The program description:
“The Third 90 Network provides opportunities for urban high school students to participate directly (alongside Michigan Colleges Foundation college students and faculty) in hands-on field and lab work in environmental science and the arts.”
Past projects included:
2017 This project saw student investigate fractals found in nature. They created a Flower of Life using the ideas of fractals in nature and using items from nature that demonstrate fractals.
2016 This project focused on water issues in Flint and Detroit from the context of Detroit’s water shut-offs and the Flint water crisis. It directly correlated to another issue arising in Flint in regards to the extreme amount of bottled water being consumed and then thrown out spawning environmental implications atop the environmental justice issue in Flint already.
2015 Students looked at two artists who are doing that environmental art activist work internationally: John Dahlsen, Australian environmental artist, and El Anatsui, Nigerian found object artist one from the US, one from Nigeria, and one from Australia. Using their methods, students created their own artworks. Another project was Printmaking/rubbings. Students made rubbings of different natural objects (leaves, flowers, etc.).
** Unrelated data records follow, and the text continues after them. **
(** X13. With [collapse_whitespace] on and [lemmatize] off, whatever the
    other steps are, the result of [__call__] is in collapsed form:
    collapsing or trimming it again changes nothing. *)
Theorem call_collapsed {re : Regex} {uni : Unicode} {nlp : Spacy}
    (cfg : PreprocessingCfg) (text : str) :
  enable cfg = true -> collapse_whitespace cfg = true -> lemmatize cfg = false ->
  collapse (call cfg text) = call cfg text ∧ strip (call cfg text) = call cfg text.
Proof.
  intros He Hc Hl. unfold call. rewrite He, Hc, Hl. cbn [negb step].
  generalize (step (remove_punctuation cfg) translate_punct
    (step (remove_digits cfg) (re_sub DIGIT_RE [SP])
      (step (lowercase cfg) lower
        (step (remove_hashtags cfg) (re_sub HASHTAG_RE [SP])
          (step (remove_user_handles cfg) (re_sub HANDLE_RE [SP])
            (step (remove_emails cfg) (re_sub EMAIL_RE [SP])
              (step (remove_urls cfg) (re_sub URL_RE [SP])
                (step (remove_html cfg) (re_sub HTML_TAG_RE [SP])
                  (html_unescape text))))))))).
  intros t. split.
  - rewrite !collapse_refines. apply collapse_spec_idempotent.
  - unfold collapse. apply strip_strip.
Qed.

(** X14. When the spaCy model cannot be loaded, the lemmatising step does
    nothing: [__call__] returns the same text with [lemmatize] on as with
    [lemmatize] off, for every language code. *)
Theorem call_without_model {re : Regex} {uni : Unicode} {nlp : Spacy}
    (cfg : PreprocessingCfg) (text : str) :
  spacy_load "en_core_web_sm" = None ->
  call (set_lemmatize true cfg) text = call (set_lemmatize false cfg) text.
Proof.
  intros Hload. unfold call. cbn [set_lemmatize enable remove_html remove_urls
    remove_emails remove_user_handles remove_hashtags lowercase remove_digits
    remove_punctuation collapse_whitespace lemmatize].
  destruct (negb (enable cfg)); [done|]. cbn [step].
  unfold _lemmatize. by destruct (bool_decide _); rewrite Hload.
Qed.

End NormaliserMore.

Lemma call_collapsed_witness :
  let out := TextPreprocessor.call (re := Sample.regex) (uni := Sample.unicode)
               (nlp := Sample.spacy) TextPreprocessor.default_cfg (lit "  Hello   world ") in
  TextPreprocessor.collapse out = out ∧ strip out = out.
Proof.
  apply (call_collapsed (re := Sample.regex) (uni := Sample.unicode)
           (nlp := Sample.spacy) TextPreprocessor.default_cfg); reflexivity.
Defined.

Lemma call_without_model_witness :
  TextPreprocessor.call (re := Sample.regex) (uni := Sample.unicode) (nlp := Sample.spacy)
    (set_lemmatize true TextPreprocessor.default_cfg) (lit "  Hello   world ")
  = TextPreprocessor.call (re := Sample.regex) (uni := Sample.unicode) (nlp := Sample.spacy)
    (set_lemmatize false TextPreprocessor.default_cfg) (lit "  Hello   world ").
Proof.
  apply (call_without_model (re := Sample.regex) (uni := Sample.unicode)
           (nlp := Sample.spacy) TextPreprocessor.default_cfg).
  reflexivity.
Defined.

(** ** The output directory of a model *)

Section ConfigFacts.
Import TrainConfig.

Lemma safe_name_no_slash name : (47%N : char) ∉ safe_name name.
Proof.
  unfold safe_name. induction name as [|c name IH]; simpl.
  - apply not_elem_of_nil.
  - apply not_elem_of_cons. split; [|done].
    destruct (N.eqb_spec c 47); [done|congruence].
Qed.

(** X15. The directory of a model is the base directory itself or one
    component below it, and that component holds no slash and is as long
    as the model name: a name such as org/model never gives nested
    directories. *)
Theorem get_output_dir_one_level (base : list str) (model_name : str) :
  get_output_dir base model_name = base ∨
  ∃ c, get_output_dir base model_name = base ++ [c] ∧
       ((47%N : char) ∉ c) ∧ length c = length model_name.
Proof.
  unfold get_output_dir. destruct (_ || _); [by left|]. right.
  exists (safe_name model_name). split; [done|]. split; [apply safe_name_no_slash|].
  unfold safe_name. by rewrite length_fmap.
Qed.

End ConfigFacts.

(** ** The feature engine computes a function of the input table *)

Section EngineRuns.
Import EmailFeatureClass Features.
Context {re : Regex}.

Lemma set_heap_same w df d :
  heap w !! df = Some d -> set_heap (insert df d) w = w.
Proof. intros Hd. destruct w as [h ds fs]. unfold set_heap. simpl in *. by rewrite insert_id. Qed.

Lemma set_heap_twice w df d d' :
  set_heap (insert df d') (set_heap (insert df d) w) = set_heap (insert df d') w.
Proof. unfold set_heap. simpl. by rewrite insert_insert_eq. Qed.

Lemma heap_set_heap w df d : heap (set_heap (insert df d) w) !! df = Some d.
Proof. apply lookup_insert_eq. Qed.

(** The world in which the copy at [df] holds [d]. *)
Local Abbreviation at_copy w df d := (set_heap (insert df d) w).

(** A block that derives a column from one source column, followed by the
    rest of the call. *)
Lemma run_add_from (f : series -> exn + column) dst src df (k : M loc) w d :
  (cs ← df_columns df;
   when (not_in cs dst && bool_decide (src ∈ cs))
     (s ← df_getitem df src; v ← lift (f (fillna_empty s)); df_setitem df dst v);;
   k) (at_copy w df d)
  = match add_from f dst src d with
    | inl e => (inl e, at_copy w df d)
    | inr d' => k (at_copy w df d')
    end.
Proof.
  unfold add_from, df_columns, df_getitem, df_setitem, deref, store, lift, mbind, M_bind.
  rewrite heap_set_heap. cbn [mret M_ret].
  destruct (not_in (columns d) dst && bool_decide (src ∈ columns d)); cbn [when]; [|done].
  rewrite heap_set_heap. destruct (getitem src d) as [s|]; cbn [mret M_ret raise]; [|done].
  destruct (f (fillna_empty s)) as [e|v]; cbn [bind]; [done|].
  rewrite heap_set_heap. by rewrite set_heap_twice.
Qed.

Lemma run_add_has_link self df (k : M loc) w d :
  (cs ← df_columns df;
   when (not_in cs "has_link")
     (subj ← df_getitem df (subject_col self);
      cont ← df_getitem df (content_col self);
      df_setitem df "has_link"
        (has_link_col (astype_str (fillna_empty subj)) (astype_str (fillna_empty cont))));;
   k) (at_copy w df d)
  = match add_has_link self d with
    | inl e => (inl e, at_copy w df d)
    | inr d' => k (at_copy w df d')
    end.
Proof.
  unfold add_has_link, df_columns, df_getitem, df_setitem, deref, store, mbind, M_bind.
  rewrite heap_set_heap. cbn [mret M_ret].
  destruct (not_in (columns d) "has_link"); cbn [when]; [|done].
  rewrite heap_set_heap.
  destruct (getitem (subject_col self) d) as [subj|]; cbn [mret M_ret raise]; [|done].
  rewrite heap_set_heap.
  destruct (getitem (content_col self) d) as [cont|]; cbn [mret M_ret raise]; [|done].
  rewrite heap_set_heap. by rewrite set_heap_twice.
Qed.

Lemma run_check self df w d :
  (cs ← df_columns df;
   match List.filter (not_in cs) (cols self) with
   | [] => df_copy df
   | missing => raise (ValueError "Missing expected columns: " missing)
   end) (at_copy w df d)
  = match check_cols self d with
    | inl e => (inl e, at_copy w df d)
    | inr d' =>
        (inr (fresh (dom (heap (at_copy w df d)))),
         set_heap (insert (fresh (dom (heap (at_copy w df d)))) d') (at_copy w df d))
    end.
Proof.
  unfold check_cols, df_columns, df_copy, deref, alloc, mbind, M_bind.
  rewrite heap_set_heap. cbn [mret M_ret].
  destruct (List.filter (not_in (columns d)) (cols self)); [|done].
  by rewrite heap_set_heap.
Qed.

(** [__call__] on a live table: the exception or the table that [features]
    gives for it, the table in a new object. *)
Lemma call_runs_features self w r d0 :
  heap w !! r = Some d0 ->
  match features self d0 with
  | inl e => (call self r w).1 = inl e
  | inr d => ∃ r', (call self r w).1 = inr r' ∧ heap (call self r w).2 !! r' = Some d
  end.
Proof.
  intros Hr. unfold call.
  assert (∀ k : loc -> M loc,
            (df_copy r ≫= k) w
            = k (fresh (dom (heap w))) (at_copy w (fresh (dom (heap w))) d0)) as ->.
  { intros k. unfold df_copy, deref, alloc, mbind, M_bind. by rewrite Hr. }
  set (df := fresh (dom (heap w))). unfold features.
  rewrite run_add_from.
  destruct (add_from str_len "subject_len" (subject_col self) d0) as [e|d1]; [done|].
  cbn [bind]. rewrite run_add_from.
  destruct (add_from str_len "content_len" (content_col self) d1) as [e|d2]; [done|].
  cbn [bind]. rewrite run_add_has_link.
  destruct (add_has_link self d2) as [e|d3]; [done|].
  cbn [bind]. rewrite run_add_from.
  destruct (add_from apply_count_cc "num_cc" "cc" d3) as [e|d4]; [done|].
  cbn [bind]. rewrite run_check.
  destruct (check_cols self d4) as [e|d5]; [done|].
  eexists. split; [done|]. cbn [snd]. apply heap_set_heap.
Qed.

(** X16. [__call__] computes a function of the table it is given: it
    raises the exception, or returns in a new object the table, that the
    column-by-column function [features] gives for that table, whatever
    else the world holds. *)
Theorem call_is_features (self : t) (w : world) (r : loc) (d0 : DataFrame) :
  heap w !! r = Some d0 ->
  match features self d0 with
  | inl e => (call self r w).1 = inl e
  | inr d => ∃ r', (call self r w).1 = inr r' ∧ heap (call self r w).2 !! r' = Some d
  end.
Proof. apply call_runs_features. Qed.

End EngineRuns.

Lemma call_is_features_witness :
  (EmailFeatureClass.call (re := Sample.regex) EmailFeatureClass.default 1%positive
     (Tables.one_table Tables.no_hops)).1
  = inl (ValueError "Missing expected columns: " ["num_hops"]).
Proof.
  exact (call_is_features (re := Sample.regex) EmailFeatureClass.default
           (Tables.one_table Tables.no_hops) 1%positive Tables.no_hops eq_refl).
Defined.

(** ** What the feature engine adds *)

Section EngineAdds.
Import EmailFeatureClass Features.
Context {re : Regex}.

Lemma columns_app (d e : DataFrame) : columns (d ++ e) = columns d ++ columns e.
Proof. unfold columns. apply fmap_app. Qed.

Lemma setitem_fresh c v d : c ∉ columns d -> setitem c v d = d ++ [(c, v)].
Proof.
  unfold columns. induction d as [|[n x] d IH]; simpl; [done|].
  intros Hc. apply not_elem_of_cons in Hc as [Hne Hc].
  rewrite bool_decide_eq_false_2 by done. by rewrite IH.
Qed.

Lemma getitem_app_l c d e v : getitem c d = Some v -> getitem c (d ++ e) = Some v.
Proof.
  induction d as [|[n x] d IH]; simpl; [done|].
  by destruct (bool_decide (n = c)).
Qed.

Lemma not_in_true cs c : not_in cs c = true <-> c ∉ cs.
Proof. unfold not_in. rewrite negb_true_iff. apply bool_decide_eq_false. Qed.

Lemma add_from_appends f dst src d d' :
  add_from f dst src d = inr d' -> appends dst d d'.
Proof.
  unfold add_from. destruct (not_in (columns d) dst) eqn:Hn; simpl; [|intros [= <-]; by left].
  destruct (bool_decide _); [|intros [= <-]; by left].
  destruct (getitem src d) as [s|]; [|done].
  destruct (f (fillna_empty s)) as [e|v]; [done|]. simpl. intros [= <-].
  apply not_in_true in Hn. right. split; [done|]. exists v. by apply setitem_fresh.
Qed.

Lemma add_has_link_appends self d d' :
  add_has_link self d = inr d' -> appends "has_link" d d'.
Proof.
  unfold add_has_link. destruct (not_in (columns d) "has_link") eqn:Hn; [|intros [= <-]; by left].
  destruct (getitem (subject_col self) d) as [s|]; [|done].
  destruct (getitem (content_col self) d) as [c|]; [|done]. intros [= <-].
  apply not_in_true in Hn. right. split; [done|]. eexists. by apply setitem_fresh.
Qed.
They were discussing natural beauty and dichomotomies. Finally, students worked on Earthworks and Found Poetry: Students produced onsite small assemblages using the natural material around them. The resultant work was included in a printed book that each student received.
2014: Exquisite Dichotomies. This project saw students playing with the idea of dichotomies and how that relates to man-made versus natural environments by interweaving imagery from both. Later, all ephemeral, lasting a few hours, students created a temporary installation, photographed it, and digitally designed a book of their scientific and artistic experiences.
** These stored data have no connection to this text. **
Lemma parseArgs_loop_app n :
  forall a out b,
    length a <= n ->
    (forall t b', b = t :: b' -> startsWith t "--" = true) ->
    parseArgs_loop (a ++ b) out =
    match parseArgs_loop a out with
    | Ok o => parseArgs_loop b o
    | Throw e => Throw e
    end.
Proof.
  induction n as [|n IH]; intros a out b Hlen Hb.
  - destruct a; [reflexivity | simpl in Hlen; lia].
  - destruct a as [|token rest]; [reflexivity |].
    simpl in Hlen. cbn [app parseArgs_loop].
    destruct (startsWith token "--").
    + destruct rest as [|next rest'].
      * cbn [app parseArgs_loop]. destruct b as [|t b']; [reflexivity |].
        rewrite (Hb t b' eq_refl). rewrite andb_false_r. reflexivity.
      * cbn [app].
        destruct (is_nonempty next && negb (startsWith next "--")).
        -- apply IH; [simpl in Hlen; lia | exact Hb].
        -- apply (IH (next :: rest')); [lia | exact Hb].
    + destruct (out !! "_") as [[s| |l]|]; try reflexivity.
      apply IH; [lia | exact Hb].
Qed.

(** Arguments that do not name the flag [k] leave its entry alone. *)
Lemma parseArgs_loop_untouched k n :
  k <> "_" ->
  forall args out res,
    length args <= n ->
    ~ In ("--" +:+ k) args ->
    parseArgs_loop args out = Ok res ->
    res !! k = out !! k.
Proof.
  intros Hu. induction n as [|n IH]; intros args out res Hlen Hno Hres.
  - destruct args; [|simpl in Hlen; lia]. injection Hres as <-. reflexivity.
  - destruct args as [|token rest]; [injection Hres as <-; reflexivity |].
    simpl in Hlen. cbn [parseArgs_loop] in Hres.
    assert (token <> "--" +:+ k) as Htok0 by (intros ->; apply Hno; left; reflexivity).
    assert (~ In ("--" +:+ k) rest) as Hrest by (intros H; apply Hno; right; exact H).
    destruct (startsWith token "--") eqn:Htok.
    + assert (drop 2 token <> k) as Hkey
        by (intros H; apply Htok0; apply (flag_token token k Htok); exact H).
      destruct rest as [|next rest'].
      * cbn [parseArgs_loop] in Hres. injection Hres as <-.
        apply set_prop_other. exact Hkey.
      * assert (length rest' <= n) as Hlen' by (simpl in Hlen; lia).
        assert (~ In ("--" +:+ k) rest') as Hrest'
          by (intros H; apply Hrest; right; exact H).
        destruct (is_nonempty next && negb (startsWith next "--")).
        -- rewrite (IH rest' _ res Hlen' Hrest' Hres).
           apply set_prop_other. exact Hkey.
        -- assert (length (next :: rest') <= n) as Hlen2 by lia.
           rewrite (IH (next :: rest') _ res Hlen2 Hrest Hres).
           apply set_prop_other. exact Hkey.
    + destruct (out !! "_") as [[s0| |l]|] eqn:Hout; try discriminate.
      assert (length rest <= n) as Hlen' by lia.
      rewrite (IH rest _ res Hlen' Hrest Hres).
      apply lookup_insert_ne. congruence.
Qed.

Lemma parseArgs_after_last_flag pre k post args :
  k <> "_" -> k <> "__proto__" ->
  ~ In ("--" +:+ k) post ->
  parseArgs (pre ++ ("--" +:+ k) :: post) = Ok args ->
  args !! k =
  Some match post with
       | next :: _ =>
           if is_nonempty next && negb (startsWith next "--")
           then VStr next else VTrue
       | [] => VTrue
       end.
Proof.
  intros Hu Hk Hno. unfold parseArgs.
  rewrite (parseArgs_loop_app (length pre) pre _ (("--" +:+ k) :: post) (le_n _)).
  2:{ intros t b' [= <- _]. reflexivity. }
  destruct (parseArgs_loop pre {["_" := VList []]}) as [o|e]; [|discriminate].
  cbn [parseArgs_loop].
  assert (startsWith ("--" +:+ k) "--" = true) as -> by reflexivity.
  assert (drop 2 ("--" +:+ k) = k) as -> by reflexivity.
  assert (forall v, set_prop o k v !! k = Some v) as Hset.
  { intros v. unfold set_prop.
    destruct (String.eqb k "__proto__") eqn:Hp;
      [apply String.eqb_eq in Hp; congruence |].
    apply lookup_insert_eq. }
  destruct post as [|next rest].
  - cbn [parseArgs_loop]. intros [= <-]. apply Hset.
  - destruct (is_nonempty next && negb (startsWith next "--")); intros Hres.
    + assert (~ In ("--" +:+ k) rest) as Hrest
        by (intros H; apply Hno; right; exact H).
      rewrite (parseArgs_loop_untouched k (length rest) Hu rest _ args
                 (le_n _) Hrest Hres).
      apply Hset.
    + rewrite (parseArgs_loop_untouched k (length (next :: rest)) Hu
                 (next :: rest) _ args (le_n _) Hno Hres).
      apply Hset.
Qed.

(** X16: what a flag holds is decided by what follows its last
    occurrence, whatever comes before and after.  It holds the next
    argument when that is not empty and does not start with two dashes;
    it holds [true], never an empty string, when the next argument is
    empty or starts with two dashes, or when there is none. *)
Theorem parseArgs_flag_values
        (pre post : list string) (k : string) (args : gmap string value) :
  k <> "_" -> k <> "__proto__" ->
  ~ In ("--" +:+ k) post ->
  parseArgs (pre ++ ("--" +:+ k) :: post) = Ok args ->
  (forall next rest,
     post = next :: rest ->
     is_nonempty next = true -> startsWith next "--" = false ->
     args !! k = Some (VStr next)) /\
  (forall next rest,
     post = next :: rest ->
     next = EmptyString \/ startsWith next "--" = true ->
     args !! k = Some VTrue) /\
  (post = [] -> args !! k = Some VTrue).
Proof.
  intros Hu Hk Hno Hres.
  rewrite (parseArgs_after_last_flag pre k post args Hu Hk Hno Hres).
  split; [|split].
  - intros next rest -> Hne Hnf. rewrite Hne, Hnf. reflexivity.
  - intros next rest -> [-> | Hf]; [reflexivity |].
    rewrite Hf, andb_false_r. reflexivity.
  - intros ->. reflexivity.
Qed.

Lemma parseArgs_flag_values_witness :
  args_of ([] ++ "--manifest" :: [EmptyString; "--port"; "8080"]) !! "manifest"
  = Some VTrue.
Proof.
  refine (proj1 (proj2 (parseArgs_flag_values [] [EmptyString; "--port"; "8080"]
                          "manifest"
                          (args_of ([] ++ "--manifest"
                                       :: [EmptyString; "--port"; "8080"]))
                          _ _ _ _))
            EmptyString ["--port"; "8080"] eq_refl (or_introl eq_refl)).
  - discriminate.
  - discriminate.
  - simpl. intros [H | [H | [H | []]]]; discriminate.
  - vm_compute. reflexivity.
Defined.

(** X17: the last occurrence of a flag wins.  Whatever comes before, when
    the command line ends with [--k] and a value that is not empty and
    does not start with two dashes, the parsed object holds that value
    under [k]. *)
Theorem parseArgs_last_flag_wins
        (argv : list string) (k v : string) (args : gmap string value) :
  k <> "__proto__" ->
  is_nonempty v = true ->
  startsWith v "--" = false ->
  parseArgs (argv ++ ["--" +:+ k; v]) = Ok args ->
  args !! k = Some (VStr v).
Proof.
  intros Hk Hne Hnf. unfold parseArgs.
  rewrite (parseArgs_loop_app (length argv) argv _ ["--" +:+ k; v] (le_n _)).
  2:{ intros t b' [= <- _]. reflexivity. }
  destruct (parseArgs_loop argv {["_" := VList []]}) as [o|e]; [|discriminate].
  cbn [parseArgs_loop].
  assert (startsWith ("--" +:+ k) "--" = true) as -> by reflexivity.
  rewrite Hne, Hnf. cbn [negb andb].
  assert (drop 2 ("--" +:+ k) = k) as -> by reflexivity.
  intros [= <-]. unfold set_prop.
  destruct (String.eqb k "__proto__") eqn:Hp;
    [apply String.eqb_eq in Hp; congruence |].
  apply lookup_insert_eq.
Qed.

Lemma parseArgs_last_flag_wins_witness :
  args_of (["--port"; "1"; "--app"; "word"] ++ ["--port"; "8080"]) !! "port"
  = Some (VStr "8080").
Proof.
  apply (parseArgs_last_flag_wins ["--port"; "1"; "--app"; "word"] "port" "8080").
  - discriminate.
  - reflexivity.
  - reflexivity.
  - vm_compute. reflexivity.
Defined.

End CommandLineFacts.

(** ** Whole runs *)

Module RunFacts.
Import Js JsFacts JsNumber Validator Os Script Spec.
Import ConfigFacts OrchestratorFacts SkipFacts ManifestFacts CommandLineFacts.

Section Runs.
Variable E : Env.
2013: Students practiced two important skills for scientists: observation, and observation over time. The students created artwork/sculpture in the woods using the materials that was there ala Andrew Goldsworthy. Then students predicted what would happen to the work over the month gap and then observed if their predictions were true. Using photography and creative writing, students communicated their knowledge of the ecological health of the park we visited and what it meant to them.
2012: Students were asked to create comic books by drawing their versions of the important scientific work they were doing. A comic book was then produced with the premise that the students were testing soil and water as a means to save the planet from Zoombies.